● PROBLEM TO WORK ON:
Transcribe the lines from the start of the data below through the line with "destruct (f_done e);", word for word and nothing more.

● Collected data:
Lemma getfl_cases fd :
  exists r k', becomes k (k_fds k) k' /\ descriptor_mode fd k = (r, k').
Proof.
  unfold descriptor_mode, sys_getfl. edestruct (retry_cases k Hk (A:=access * bool)) as (k1 & Hb & ->).
  { intros k'. cbv beta. by destruct (file_of k' fd) as [[? ?]|]. }
  destruct (file_of k1 fd) as [[i f]|]; eauto.
Qed.

End Calls.

Lemma close_run fd k : interruptible k ->
  exists k', close_descriptor fd k = (inr tt, k') /\ becomes k (delete fd (k_fds k)) k'.
Proof.
  intros Hk. unfold close_descriptor.
  assert (exists r k', retry (sys_close fd) k = (r, k') /\ (r = inr tt \/ r = inl EBADF) /\
    becomes k (delete fd (k_fds k)) k') as (r & k' & -> & Hr & Hb).
  2:{ exists k'. by destruct Hr as [->| ->]. }
  unfold retry. remember (k_faults k) as l eqn:El. revert k El Hk.
  induction l as [|o l IH]; intros k El Hk.
  - cbn [length retry_loop]. unfold sys_close, pop_fault. rewrite <- El.
    destruct (k_fds k !! fd) as [d|] eqn:E; (do 2 eexists; split; [reflexivity|]; split; [auto|]).
    + by apply becomes_with, becomes_refl.
    + rewrite delete_id by done. by apply becomes_refl.
  - pose proof Hk as Hk'. unfold interruptible in Hk'. rewrite <- El in Hk'. apply Forall_cons in Hk' as [Ho Hl].
    cbn [length retry_loop]. unfold sys_close at 1, pop_fault. rewrite <- El. destruct o as [e|].
    + cbn in Ho. rewrite Ho.
      destruct (IH (if f_done e then with_fds (with_faults k l) (delete fd (k_fds (with_faults k l))) else with_faults k l))
        as (r & k' & E & Hr & Hb); [by destruct (f_done e)|by destruct (f_done e)|].
      exists r, k'. split_and!; [done|done|]. destruct Hb as (B1&B2&B3&B4&B5).
      destruct (f_done e); cbn in *; repeat split; try done; rewrite B1; try done. by rewrite delete_delete_eq.
    + cbn. destruct (k_fds k !! fd) as [d|] eqn:E; (do 2 eexists; split; [reflexivity|]; split; [auto|]).
      * repeat split; done.
      * rewrite delete_id by done. repeat split; done.
Qed.

(** ** The abstract state *)

Definition hide (private : list Z) (fds : gmap Z descriptor) : gmap Z descriptor :=
  filter (fun p => p.1 ∉ private) fds.

Lemma lookup_hide private fds fd : hide private fds !! fd = if decide (fd ∈ private) then None else fds !! fd.
Proof.
  unfold hide. destruct (decide (fd ∈ private)) as [Hin|Hout].
  - apply map_lookup_filter_None_2. right. intros x _. by intros Hn.
  - destruct (fds !! fd) as [d|] eqn:E.
    + by apply map_lookup_filter_Some_2.
    + apply map_lookup_filter_None_2. by left.
Qed.

Definition backups (entries : list saved_descriptor) : list Z := omap sd_backup entries.
Definition targets (entries : list saved_descriptor) : list Z := sd_target <$> entries.
Definition privates (saves : list (nat * list saved_descriptor)) : list Z := saves ≫= (fun s => backups (snd s)).

(** What restoring an entry puts at its target. *)
Definition entry_value (fds : gmap Z descriptor) (e : saved_descriptor) : option descriptor :=
  match sd_backup e with
  | None => None
  | Some b => (fun d => mk_descriptor (d_file d) (sd_flags e)) <$> fds !! b
  end.

Definition snapshot : Type := list (Z * option descriptor).
Definition denote (fds : gmap Z descriptor) (entries : list saved_descriptor) : snapshot :=
  (fun e => (sd_target e, entry_value fds e)) <$> entries.

(** The descriptors that programs see, and the snapshots, newest first. *)
Definition visible (st : redirect_state) : gmap Z descriptor :=
  hide (privates (active_saves st)) (k_fds (rs_kernel st)).
Definition stack (st : redirect_state) : list snapshot :=
  (fun s => denote (k_fds (rs_kernel st)) (snd s)) <$> active_saves st.

Definition put_back (fds : gmap Z descriptor) (s : snapshot) : gmap Z descriptor :=
  foldl (fun m '(t, o) => partial_alter (fun _ => o) t m) fds s.

(** ** Saving a descriptor *)

Lemma save_loop_cases fuel fd items reserved d k : forall minimum, interruptible k -> k_fds k !! fd = Some d ->
  exists r k', save_loop fuel fd minimum items reserved k = (r, k') /\
  match r with
  | inl e => becomes k (k_fds k) k'
  | inr new => k_fds k !! new = None /\ minimum <= new < k_limit k /\ 0 <= new /\
      in_set new reserved = false /\ is_operand new items = false /\
      becomes k (<[new := mk_descriptor (d_file d) true]> (k_fds k)) k'
  end.
Proof.
  revert k. induction fuel as [|f IH]; intros k minimum Hk Hd; cbn [save_loop].
  { do 2 eexists. split; [reflexivity|]. by apply becomes_refl. }
  unfold kbind at 1. destruct (dupfd_cases k Hk fd minimum d Hd) as (r & k1 & -> & Hr).
  destruct r as [e|new]; [by do 2 eexists|]. destruct Hr as (Hn & Hrange & Hpos & Hb).
  destruct (negb (in_set new reserved) && negb (is_operand new items)) eqn:E; bsimp.
  { do 2 eexists. split; [reflexivity|]. tauto. }
  destruct (close_run new k1) as (k2 & Ec & Hb2); [apply Hb|]. unfold kbind. rewrite Ec.
  assert (becomes k (k_fds k) k2) as Hb3.
  { pose proof Hb as (Ef & _). rewrite Ef, delete_insert_id in Hb2 by done. by eapply becomes_trans. }
  destruct (new =? INT_MAX); [by do 2 eexists|].
  pose proof Hb3 as (Ef & _ & _ & El & Hi).
  destruct (IH k2 (new + 1) Hi ltac:(by rewrite Ef)) as (r & k' & Er & Hr).
  exists r, k'. split; [done|]. destruct r as [e|new']; rewrite ?Ef, ?El in Hr.
  - by eapply becomes_trans.
  - destruct Hr as (H1 & H2 & H3 & H4 & H5 & H6). split_and!; [done|lia|lia|done..|].
    by eapply becomes_trans.
Qed.

Lemma save_cases fd items reserved d k : interruptible k -> k_fds k !! fd = Some d ->
  exists r k', save_descriptor fd items reserved k = (r, k') /\
  match r with
  | inl e => becomes k (k_fds k) k'
  | inr new => k_fds k !! new = None /\ 3 <= new < k_limit k /\ 0 <= new /\
      in_set new reserved = false /\ is_operand new items = false /\
      becomes k (<[new := mk_descriptor (d_file d) true]> (k_fds k)) k'
  end.
Proof. intros Hk Hd. by apply save_loop_cases. Qed.

Lemma discard_run entries k : interruptible k ->
  becomes k (hide (backups entries) (k_fds k)) (discard_save entries k).
Proof.
  revert k. induction entries as [|e rest IH]; intros k Hk; cbn [discard_save].
  { replace (hide _ _) with (k_fds k); [by apply becomes_refl|]. apply map_eq. intros fd. rewrite lookup_hide.
    by rewrite decide_False by set_solver. }
  unfold backups. cbn [omap list_omap]. fold (backups rest). destruct (sd_backup e) as [b|]; [|by apply IH].
  destruct (close_run b k Hk) as (k' & -> & Hb). cbn [snd]. pose proof Hb as (Ef & _ & _ & _ & Hi).
  eapply becomes_trans; [exact Hb|]. replace (hide (b :: backups rest) (k_fds k)) with (hide (backups rest) (k_fds k')); [by apply IH|].
  apply map_eq. intros fd. rewrite !lookup_hide, Ef. destruct (decide (fd = b)) as [->|Hne].
  - rewrite lookup_delete_eq. rewrite (decide_True (P:=b ∈ b :: backups rest)) by set_solver. by destruct (decide _).
  - rewrite lookup_delete_ne by done. destruct (decide (fd ∈ backups rest)); [rewrite decide_True by set_solver|rewrite decide_False by set_solver]; done.
Qed.

(** ** Restoring *)

Definition entry_fits (limit : Z) (e : saved_descriptor) : Prop :=
  sd_backup e <> None -> 0 <= sd_target e < limit.

(** The entries of a save in a table: their backups are open and distinct, their
    targets distinct and apart from the backups. *)
Definition entries_ok (fds : gmap Z descriptor) (limit : Z) (entries : list saved_descriptor) : Prop :=
  NoDup (targets entries) /\ NoDup (backups entries) /\
  (forall t, t ∈ targets entries -> t ∉ backups entries) /\
  (forall b, b ∈ backups entries -> is_Some (fds !! b)) /\ Forall (entry_fits limit) entries.

Lemma backups_cons e rest : backups (e :: rest) = match sd_backup e with Some b => b :: backups rest | None => backups rest end.
Proof. unfold backups. cbn [omap list_omap]. by destruct (sd_backup e). Qed.

Lemma targets_cons e rest : targets (e :: rest) = sd_target e :: targets rest.
Proof. done. Qed.

Lemma denote_ext fds fds' entries : (forall b, b ∈ backups entries -> fds' !! b = fds !! b) ->
  denote fds' entries = denote fds entries.
Proof.
  induction entries as [|e rest IH]; intros Hb; [done|]. unfold denote in *. cbn [fmap list_fmap].
  rewrite backups_cons in Hb. f_equal.
  - f_equal. unfold entry_value. destruct (sd_backup e) as [b|]; [|done]. rewrite Hb by set_solver. done.
  - apply IH. intros b Hin. apply Hb. destruct (sd_backup e); set_solver.
Qed.

Lemma lookup_put_back s fds fd : NoDup s.*1 ->
  put_back fds s !! fd = match list_to_map (M:=gmap Z _) s !! fd with Some o => o | None => fds !! fd end.
Proof.
  revert fds. induction s as [|[t o] s IH]; intros fds Hn; [done|]. cbn [fmap list_fmap fst] in Hn.
  apply NoDup_cons in Hn as [Ht Hn]. unfold put_back in *. cbn [foldl list_to_map foldr]. rewrite IH by done.
  cbn [uncurry]. destruct (decide (fd = t)) as [->|Hne].
  - rewrite lookup_insert_eq. rewrite not_elem_of_list_to_map_1 by done. by rewrite lookup_partial_alter_eq.
  - rewrite lookup_insert_ne by done. by rewrite lookup_partial_alter_ne.
Qed.

Lemma denote_targets fds entries : (denote fds entries).*1 = targets entries.
Proof. unfold denote, targets. rewrite <- list_fmap_compose. done. Qed.

Lemma hide_put_back_delete b rest m s : NoDup s.*1 -> b ∉ s.*1 ->
  hide rest (put_back (delete b m) s) = hide (b :: rest) (put_back m s).
Proof.
  intros Hn Hb. apply map_eq. intros fd. rewrite !lookup_hide, !lookup_put_back by done.
  destruct (decide (fd = b)) as [->|Hne].
  - rewrite (decide_True (P:=b ∈ b :: rest)) by set_solver. destruct (decide _); [done|].
    rewrite not_elem_of_list_to_map_1 by done. apply lookup_delete_eq.
  - rewrite lookup_delete_ne by done.
    destruct (decide (fd ∈ rest)); [rewrite decide_True by set_solver|rewrite decide_False by set_solver]; done.
Qed.

Lemma restore_target_run e rest k : interruptible k -> entries_ok (k_fds k) (k_limit k) (e :: rest) ->
  exists k', restore_target e k = (inr tt, k') /\
    becomes k (partial_alter (fun _ => entry_value (k_fds k) e) (sd_target e) (k_fds k)) k'.
Proof.
  intros Hk (Ht & Hb & Hd & Ho & Hf). unfold restore_target, entry_value.
  rewrite targets_cons, backups_cons in *. destruct (sd_backup e) as [b|] eqn:Eb; [|by apply close_run].
  destruct (Ho b) as [d Ed]; [set_solver|]. rewrite Ed. cbn [fmap option_fmap option_map].
  assert (0 <= sd_target e < k_limit k) as Hrange.
  { apply Forall_cons in Hf as [Hf _]. apply Hf. by rewrite Eb. }
  assert (b <> sd_target e) as Hne by (intros E; apply (Hd (sd_target e)); set_solver).
  unfold kbind. destruct (dup2_cases k Hk b (sd_target e)) as (r & k1 & -> & Hr).
  destruct r as [er|[]]; [destruct Hr as [_ [Hr|Hr]]; [congruence|lia]|].
  destruct Hr as (d' & Ed' & _ & Hb1). rewrite Ed in Ed'. injection Ed' as <-.
  rewrite (proj2 (Z.eqb_neq _ _) Hne) in Hb1. pose proof Hb1 as (Ef & _ & _ & _ & Hi).
  destruct (setfd_cases k1 Hi (sd_target e) (sd_flags e)) as (r & k2 & -> & Hr).
  rewrite Ef, lookup_insert_eq in Hr. destruct r as [er|[]]; [by destruct Hr|].
  destruct Hr as (d' & [= <-] & Hb2). exists k2. split; [done|].
  rewrite insert_insert_eq in Hb2. by eapply becomes_trans.
Qed.

Lemma entries_ok_rest e rest fds fds' limit : entries_ok fds limit (e :: rest) ->
  (forall b, b ∈ backups rest -> fds' !! b = fds !! b) -> entries_ok fds' limit rest.
Proof.
  intros (Ht & Hb & Hd & Ho & Hf) Heq. rewrite targets_cons, backups_cons in *.
  apply NoDup_cons in Ht as [_ Ht]. apply Forall_cons in Hf as [_ Hf]. split_and!; [done| | | |done].
  - destruct (sd_backup e); [by apply NoDup_cons in Hb as [_ Hb]|done].
  - intros t Hin Hin'. apply (Hd t); [set_solver|]. destruct (sd_backup e); set_solver.
  - intros b Hin. rewrite Heq by done. apply Ho. destruct (sd_backup e); set_solver.
Qed.

Lemma restore_loop_run entries k : interruptible k -> entries_ok (k_fds k) (k_limit k) entries ->
  exists k', restore_loop entries None k = (None, k') /\
    becomes k (hide (backups entries) (put_back (k_fds k) (denote (k_fds k) entries))) k'.
Proof.
  revert k. induction entries as [|e rest IH]; intros k Hk Hok; cbn [restore_loop].
  { exists k. split; [done|]. replace (hide _ _) with (k_fds k); [by apply becomes_refl|].
    apply map_eq. intros fd. rewrite lookup_hide. by rewrite decide_False by set_solver. }
  destruct (restore_target_run e rest k Hk Hok) as (k1 & -> & Hb1). cbn [first_error].
  pose proof Hok as (Ht & Hb & Hd & Ho & _). rewrite targets_cons, backups_cons in *.
  apply NoDup_cons in Ht as [Hte Htr].
  set (m := partial_alter (fun _ => entry_value (k_fds k) e) (sd_target e) (k_fds k)) in *.
  assert (forall b, b ∈ backups rest -> m !! b = k_fds k !! b) as Hm.
  { intros b Hin. apply lookup_partial_alter_ne. intros <-. apply (Hd (sd_target e)); [set_solver|].
    destruct (sd_backup e); set_solver. }
  unfold denote at 1. cbn [fmap list_fmap put_back foldl]. fold (denote (k_fds k) rest). fold m.
  fold (put_back m (denote (k_fds k) rest)).
  pose proof Hb1 as (Ef1 & _ & _ & El1 & Hi1). destruct (sd_backup e) as [b|] eqn:Eb.
  - destruct (close_run b k1 Hi1) as (k2 & -> & Hb2). cbn [first_error]. rewrite Ef1 in Hb2.
    pose proof Hb2 as (Ef2 & _ & _ & El2 & Hi2). apply NoDup_cons in Hb as [Hbn Hbr].
    assert (forall b', b' ∈ backups rest -> k_fds k2 !! b' = k_fds k !! b') as Hk2.
    { intros b' Hin. rewrite Ef2. rewrite lookup_delete_ne by (intros ->; done). by apply Hm. }
    destruct (IH k2 Hi2) as (k' & -> & Hb').
    { rewrite El2, El1. by eapply entries_ok_rest. }
    exists k'. split; [done|]. eapply becomes_trans; [exact Hb1|]. eapply becomes_trans; [exact Hb2|].
    rewrite (denote_ext (k_fds k)) in Hb' by done. rewrite Ef2, hide_put_back_delete in Hb'; [done|..]; rewrite denote_targets; [done|].
    intros Hin. apply (Hd b); set_solver.
  - cbv iota zeta. cbn [first_error]. destruct (IH k1 Hi1) as (k' & -> & Hb').
    { rewrite El1. eapply entries_ok_rest; [exact Hok|]. intros b' Hin. rewrite Ef1. by apply Hm. }
    exists k'. split; [done|]. eapply becomes_trans; [exact Hb1|]. rewrite Ef1 in Hb'.
    by rewrite (denote_ext (k_fds k)) in Hb' by (intros; by apply Hm).
Qed.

● EXERCISE RESPONSE:
Lemma getfl_cases fd :
  exists r k', becomes k (k_fds k) k' /\ descriptor_mode fd k = (r, k').
Proof.
  unfold descriptor_mode, sys_getfl. edestruct (retry_cases k Hk (A:=access * bool)) as (k1 & Hb & ->).
  { intros k'. cbv beta. by destruct (file_of k' fd) as [[? ?]|]. }
  destruct (file_of k1 fd) as [[i f]|]; eauto.
Qed.

End Calls.

Lemma close_run fd k : interruptible k ->
  exists k', close_descriptor fd k = (inr tt, k') /\ becomes k (delete fd (k_fds k)) k'.
Proof.
  intros Hk. unfold close_descriptor.
  assert (exists r k', retry (sys_close fd) k = (r, k') /\ (r = inr tt \/ r = inl EBADF) /\
    becomes k (delete fd (k_fds k)) k') as (r & k' & -> & Hr & Hb).
  2:{ exists k'. by destruct Hr as [->| ->]. }
  unfold retry. remember (k_faults k) as l eqn:El. revert k El Hk.
  induction l as [|o l IH]; intros k El Hk.
  - cbn [length retry_loop]. unfold sys_close, pop_fault. rewrite <- El.
    destruct (k_fds k !! fd) as [d|] eqn:E; (do 2 eexists; split; [reflexivity|]; split; [auto|]).
    + by apply becomes_with, becomes_refl.
    + rewrite delete_id by done. by apply becomes_refl.
  - pose proof Hk as Hk'. unfold interruptible in Hk'. rewrite <- El in Hk'. apply Forall_cons in Hk' as [Ho Hl].
    cbn [length retry_loop]. unfold sys_close at 1, pop_fault. rewrite <- El. destruct o as [e|].
    + cbn in Ho. rewrite Ho.
      destruct (IH (if f_done e then with_fds (with_faults k l) (delete fd (k_fds (with_faults k l))) else with_faults k l))
        as (r & k' & E & Hr & Hb); [by destruct (f_done e)|by destruct (f_done e)|].
      exists r, k'. split_and!; [done|done|]. destruct Hb as (B1&B2&B3&B4&B5).
      destruct (f_done e); cbn in *; repeat split; try done; rewrite B1; try done. by rewrite delete_delete_eq.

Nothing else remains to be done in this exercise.